-- EXERCISE DATA follows --

Lemma sim_lift {A B} P (Q : A -> B -> Prop) r s : same_result Q r s -> sim (E := E) P Q (lift r) (lift s).
Proof. intros H db e _. done. Qed.

Lemma sim_query {A B} P (Q : A -> B -> Prop) (f : AccessDb -> A) g :
  (forall db, P db -> Q (f db) (g db)) -> sim (E := E) P Q (query f) (query g).
Proof. intros H db e Hp. split; [done|]. by apply H. Qed.

Lemma sim_statement P f g :
  (forall db, same_result eq (f db) (g db)) -> sim (E := E) P eq (statement f) (statement g).
Proof.
  intros H db e Hp. specialize (H db). unfold statement.
  destruct (f db), (g db); cbn in *; subst; done.
Qed.

Lemma sim_exchange {A} P (f g : AccessDb -> result (A * AccessDb)) :
  (forall db, same_result eq (f db) (g db)) -> sim (E := E) P eq (exchange f) (exchange g).
Proof.
  intros H db e Hp. specialize (H db). unfold exchange.
  destruct (f db) as [[a d]|], (g db) as [[b d']|]; cbn in *; try done. by injection H as <- <-.
Qed.

Lemma sim_transaction {A B} P (Q : A -> B -> Prop) (connect commit : io E unit) acquire cursor commit' release discard
    (m : access E A) (n : access E B) :
  (forall e, connect e = (Ok tt, e)) -> (forall e, commit e = (Ok tt, e)) ->
  (forall e, exists c, acquire e = (Ok c, e)) -> (forall c e, cursor c e = (Ok tt, e)) ->
  (forall c e, commit' c e = (Ok tt, e)) -> (forall c e, snd (release c e) = e) -> (forall c e, snd (discard c e) = e) ->
  sim P Q m n ->
  sim P Q (sqlite_transaction connect commit m) (pg_transaction acquire cursor commit' release discard n).
Proof.
  intros H1 H2 H3 H4 H5 H6 H7 H db e Hp. unfold sqlite_transaction, atomically, pg_transaction. rewrite H1.
  destruct (H3 e) as [c ->]. rewrite H4. destruct (H db e Hp) as [Hs Hr].
  destruct (m (db, e)) as [[a|x] [db1 e1]], (n (db, e)) as [[b|y] [db2 e2]]; cbn in *; try done.
  - injection Hs as <- <-. rewrite H2, H5. cbn. by rewrite H6.
  - injection Hs as <- <-. by rewrite H7.
Qed.
End sim.

(** ** The same calls on both stores *)

Section equivalence.
Context (collate : list string -> list string) (heap : forall A, list A -> list A) {E : Type}
  (clock : io E float) (token_hex token_urlsafe token_bytes : io E string)
  (connect commit : io E unit) (acquire : io E nat) (cursor commit' release discard : nat -> io E unit).
(* ===== verification/DecisionMix.v ===== *)
(** * The DecisionMix dataset builder ([c3r/decisionmix/dataset.py])

    Validation, the hash split, the builder's accumulation and the files it
    writes, manifest included.  Directory creation and file writes are
    computations over the world [E]; mappings of a record are decoded objects
    in insertion order. *)

From Stdlib Require Import Lia ZArith Ascii String.
From stdpp Require Import base option strings gmap list.
From S2P Require Import Prelude PyStr PySort PyFloat FloatRepr Json Hash StateSchema.

Local Open Scope string_scope.

Definition DECISIONMIX_VERSION : string := "c3r.decisionmix.v1".
Definition SPLITS : list string := ["train"; "validation"; "test"].

Record SourceProvenance : Type := mkSource {
  sp_source_id : string; sp_license : string; sp_source_partition : string; sp_generator_revision : string }.

Definition fields : Type := list (string * json).

Record DecisionMixRecord : Type := mkRecord {
  dm_record_id : string;
  dm_compiled_state : fields;
  dm_questions : fields;
  dm_candidate_actions : list fields;
  dm_baseline_action : fields;
  dm_counterfactual_actions : list fields;
  dm_verifier_outcome : fields;
  dm_task_outcome : fields;
  dm_latency_ms : list (string * float);
  dm_cost_usd : list (string * float);
  dm_risk_class : string;
  dm_model_or_provider : string;
  dm_decision_family : string;
  dm_provenance : SourceProvenance }.

(** [SourceProvenance.validate]. *)
Definition validate_source (p : SourceProvenance) : result unit :=
  _ ← raise_if (negb (nonempty (sp_source_id p)) || negb (nonempty (sp_license p))) ValueError
        "source provenance and license are required";
  raise_if (negb (is_revision (sp_generator_revision p))) ValueError
    "generator_revision must be an immutable hexadecimal digest".

(** [DecisionMixRecord.validate]. *)
Definition validate_record (r : DecisionMixRecord) : result unit :=
  _ ← raise_if (negb (nonempty (dm_record_id r))) ValueError "record_id is required";
  _ ← raise_if (bool_decide (dm_compiled_state r = []) || bool_decide (dm_questions r = [])
                || bool_decide (dm_candidate_actions r = [])) ValueError
        "state, questions, and candidate actions are required";
  _ ← raise_if (negb (nonempty (dm_risk_class r)) || negb (nonempty (dm_decision_family r))) ValueError
        "risk_class and decision_family are required";
  validate_source (dm_provenance r).

(** [int.from_bytes(digest[:8], "big") % 100]. *)
Definition split_bucket (digest : list N) : N :=
  (fold_left (fun acc b => acc * 256 + b) (take 8 digest) 0 mod 100)%N.

(** [deterministic_split]. *)
Definition deterministic_split (record_id seed : string) : string :=
  let bucket := split_bucket (Sha256.digest (bytes_of_string (utf8 (seed ++ String "000" record_id)))) in
  if N.ltb bucket 80 then "train" else if N.ltb bucket 90 then "validation" else "test".

Record DecisionMixManifest : Type := mkManifest {
  mf_schema_version : string;
  mf_split_seed : string;
  mf_split_counts : list (string * Z);
  mf_file_sha256 : list (string * string);
  mf_licenses : list string;
  mf_source_ids : list string }.

(** The builder: its seed, the rows of each split in order of arrival, the ids seen. *)
Record DecisionMixBuilder : Type := mkBuilder {
  bd_split_seed : string;
  bd_records : string -> list DecisionMixRecord;
  bd_record_ids : gset string }.

Definition make_builder (split_seed : string) : result DecisionMixBuilder :=
  if negb (nonempty split_seed) then raise ValueError "split_seed is required"
  else Ok (mkBuilder split_seed (fun _ => []) ∅).

(** [DecisionMixBuilder.add]. *)
Definition add (b : DecisionMixBuilder) (r : DecisionMixRecord) : result (string * DecisionMixBuilder) :=
  _ ← validate_record r;
  _ ← raise_if (String.eqb (sp_source_partition (dm_provenance r)) "benchmark_test") ValueError
        "benchmark test records cannot enter DecisionMix";
  let assigned := deterministic_split (dm_record_id r) (bd_split_seed b) in
  if bool_decide (dm_record_id r ∈ bd_record_ids b)
  then raise ValueError ("duplicate record_id: " ++ dm_record_id r)
  else Ok (assigned,
           mkBuilder (bd_split_seed b)
             (fun s => if String.eqb s assigned then (bd_records b s ++ [r])%list else bd_records b s)
             ({[dm_record_id r]} ∪ bd_record_ids b)).

(** ** Output *)

Definition json_floats (l : list (string * float)) : json := JObj (map (fun kv => (fst kv, JFloat (snd kv))) l).

Definition source_json (p : SourceProvenance) : json :=
  JObj [("source_id", JStr (sp_source_id p)); ("license", JStr (sp_license p));
        ("source_partition", JStr (sp_source_partition p));
        ("generator_revision", JStr (sp_generator_revision p))].

(** [asdict(record)] with its split. *)
Definition record_json (r : DecisionMixRecord) (split : string) : json :=
  JObj [("record_id", JStr (dm_record_id r)); ("compiled_state", JObj (dm_compiled_state r));
        ("questions", JObj (dm_questions r)); ("candidate_actions", JArr (map JObj (dm_candidate_actions r)));
        ("baseline_action", JObj (dm_baseline_action r));
        ("counterfactual_actions", JArr (map JObj (dm_counterfactual_actions r)));
        ("verifier_outcome", JObj (dm_verifier_outcome r)); ("task_outcome", JObj (dm_task_outcome r));
        ("latency_ms", json_floats (dm_latency_ms r)); ("cost_usd", json_floats (dm_cost_usd r));
        ("risk_class", JStr (dm_risk_class r)); ("model_or_provider", JStr (dm_model_or_provider r));
        ("decision_family", JStr (dm_decision_family r)); ("provenance", source_json (dm_provenance r));
        ("split", JStr split)].

Definition newline : string := String "010" EmptyString.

-- EXERCISE DATA concluded --

[WHAT YOU NEED TO DO] Your task for the entries above: copy exactly the span starting with the line with "(** ** The same calls on both stores *)" and going on through the line with "dm_baseline_action : fields;", both lines included, and nothing else.

[RESULT]
(** ** The same calls on both stores *)

Section equivalence.
Context (collate : list string -> list string) (heap : forall A, list A -> list A) {E : Type}
  (clock : io E float) (token_hex token_urlsafe token_bytes : io E string)
  (connect commit : io E unit) (acquire : io E nat) (cursor commit' release discard : nat -> io E unit).
(* ===== verification/DecisionMix.v ===== *)
(** * The DecisionMix dataset builder ([c3r/decisionmix/dataset.py])

    Validation, the hash split, the builder's accumulation and the files it
    writes, manifest included.  Directory creation and file writes are
    computations over the world [E]; mappings of a record are decoded objects
    in insertion order. *)

From Stdlib Require Import Lia ZArith Ascii String.
From stdpp Require Import base option strings gmap list.
From S2P Require Import Prelude PyStr PySort PyFloat FloatRepr Json Hash StateSchema.

Local Open Scope string_scope.

Definition DECISIONMIX_VERSION : string := "c3r.decisionmix.v1".
Definition SPLITS : list string := ["train"; "validation"; "test"].

Record SourceProvenance : Type := mkSource {
  sp_source_id : string; sp_license : string; sp_source_partition : string; sp_generator_revision : string }.

Definition fields : Type := list (string * json).

Record DecisionMixRecord : Type := mkRecord {
  dm_record_id : string;
  dm_compiled_state : fields;
  dm_questions : fields;
  dm_candidate_actions : list fields;
  dm_baseline_action : fields;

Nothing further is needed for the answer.